Stored items:
# # # # # # #

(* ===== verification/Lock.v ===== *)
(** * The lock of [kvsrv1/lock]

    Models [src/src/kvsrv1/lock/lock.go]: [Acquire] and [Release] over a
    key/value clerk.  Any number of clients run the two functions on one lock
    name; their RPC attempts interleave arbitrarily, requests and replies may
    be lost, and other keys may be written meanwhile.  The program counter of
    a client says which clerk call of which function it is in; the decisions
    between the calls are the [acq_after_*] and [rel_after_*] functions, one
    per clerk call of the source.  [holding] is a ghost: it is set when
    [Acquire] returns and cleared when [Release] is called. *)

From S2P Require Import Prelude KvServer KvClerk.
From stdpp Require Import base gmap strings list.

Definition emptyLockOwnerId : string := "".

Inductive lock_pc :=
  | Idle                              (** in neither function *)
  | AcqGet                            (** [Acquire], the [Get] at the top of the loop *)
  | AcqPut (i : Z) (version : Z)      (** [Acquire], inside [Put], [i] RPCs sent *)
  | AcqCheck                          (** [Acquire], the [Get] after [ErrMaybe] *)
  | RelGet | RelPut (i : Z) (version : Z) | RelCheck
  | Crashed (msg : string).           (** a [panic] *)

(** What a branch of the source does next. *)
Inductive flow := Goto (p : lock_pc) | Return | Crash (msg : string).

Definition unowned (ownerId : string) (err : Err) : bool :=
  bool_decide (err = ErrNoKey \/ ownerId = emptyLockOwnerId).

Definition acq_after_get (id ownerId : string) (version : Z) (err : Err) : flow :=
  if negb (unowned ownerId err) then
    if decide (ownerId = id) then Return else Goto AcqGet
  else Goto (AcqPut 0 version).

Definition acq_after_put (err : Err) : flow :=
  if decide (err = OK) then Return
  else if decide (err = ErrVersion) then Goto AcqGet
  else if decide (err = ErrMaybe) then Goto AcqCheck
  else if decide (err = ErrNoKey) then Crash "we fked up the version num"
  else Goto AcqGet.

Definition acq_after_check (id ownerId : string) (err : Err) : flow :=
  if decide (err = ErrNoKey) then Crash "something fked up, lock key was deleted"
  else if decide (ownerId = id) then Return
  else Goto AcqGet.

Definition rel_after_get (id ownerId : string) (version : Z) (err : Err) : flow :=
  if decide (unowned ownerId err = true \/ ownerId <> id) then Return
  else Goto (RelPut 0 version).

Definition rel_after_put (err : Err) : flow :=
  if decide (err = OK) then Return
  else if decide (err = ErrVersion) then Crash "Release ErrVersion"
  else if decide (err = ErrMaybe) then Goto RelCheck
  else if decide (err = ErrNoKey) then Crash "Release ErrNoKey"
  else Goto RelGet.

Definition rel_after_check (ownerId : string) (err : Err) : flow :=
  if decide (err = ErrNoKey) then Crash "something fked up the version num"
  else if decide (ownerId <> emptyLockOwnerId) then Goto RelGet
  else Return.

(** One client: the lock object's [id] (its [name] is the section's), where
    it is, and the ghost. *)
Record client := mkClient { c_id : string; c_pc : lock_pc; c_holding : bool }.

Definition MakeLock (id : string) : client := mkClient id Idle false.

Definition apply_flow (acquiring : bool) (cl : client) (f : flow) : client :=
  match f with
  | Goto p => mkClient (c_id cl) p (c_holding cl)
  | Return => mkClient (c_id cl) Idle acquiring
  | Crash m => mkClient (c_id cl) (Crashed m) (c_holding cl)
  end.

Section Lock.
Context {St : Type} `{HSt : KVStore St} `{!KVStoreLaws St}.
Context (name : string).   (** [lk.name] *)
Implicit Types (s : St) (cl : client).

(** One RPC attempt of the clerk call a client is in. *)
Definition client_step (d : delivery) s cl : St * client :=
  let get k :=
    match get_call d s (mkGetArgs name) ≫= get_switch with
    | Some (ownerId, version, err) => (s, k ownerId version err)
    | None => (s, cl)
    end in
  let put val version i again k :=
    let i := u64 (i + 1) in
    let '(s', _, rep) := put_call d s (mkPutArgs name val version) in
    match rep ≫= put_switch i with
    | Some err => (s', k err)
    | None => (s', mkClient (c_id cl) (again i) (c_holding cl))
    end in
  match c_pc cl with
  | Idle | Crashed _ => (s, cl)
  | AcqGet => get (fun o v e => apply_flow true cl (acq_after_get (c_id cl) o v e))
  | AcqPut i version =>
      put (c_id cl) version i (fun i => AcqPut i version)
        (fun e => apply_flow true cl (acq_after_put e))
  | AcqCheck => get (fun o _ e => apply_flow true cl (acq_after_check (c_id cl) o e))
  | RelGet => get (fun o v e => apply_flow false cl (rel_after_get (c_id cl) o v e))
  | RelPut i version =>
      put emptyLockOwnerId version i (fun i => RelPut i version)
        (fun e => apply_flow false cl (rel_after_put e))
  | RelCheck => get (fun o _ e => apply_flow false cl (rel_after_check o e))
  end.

# # # # # # #

Identify every line above that includes the word "ErrVersion", and show those lines.

[Reply]
  else if decide (err = ErrVersion) then Goto AcqGet
  else if decide (err = ErrVersion) then Crash "Release ErrVersion"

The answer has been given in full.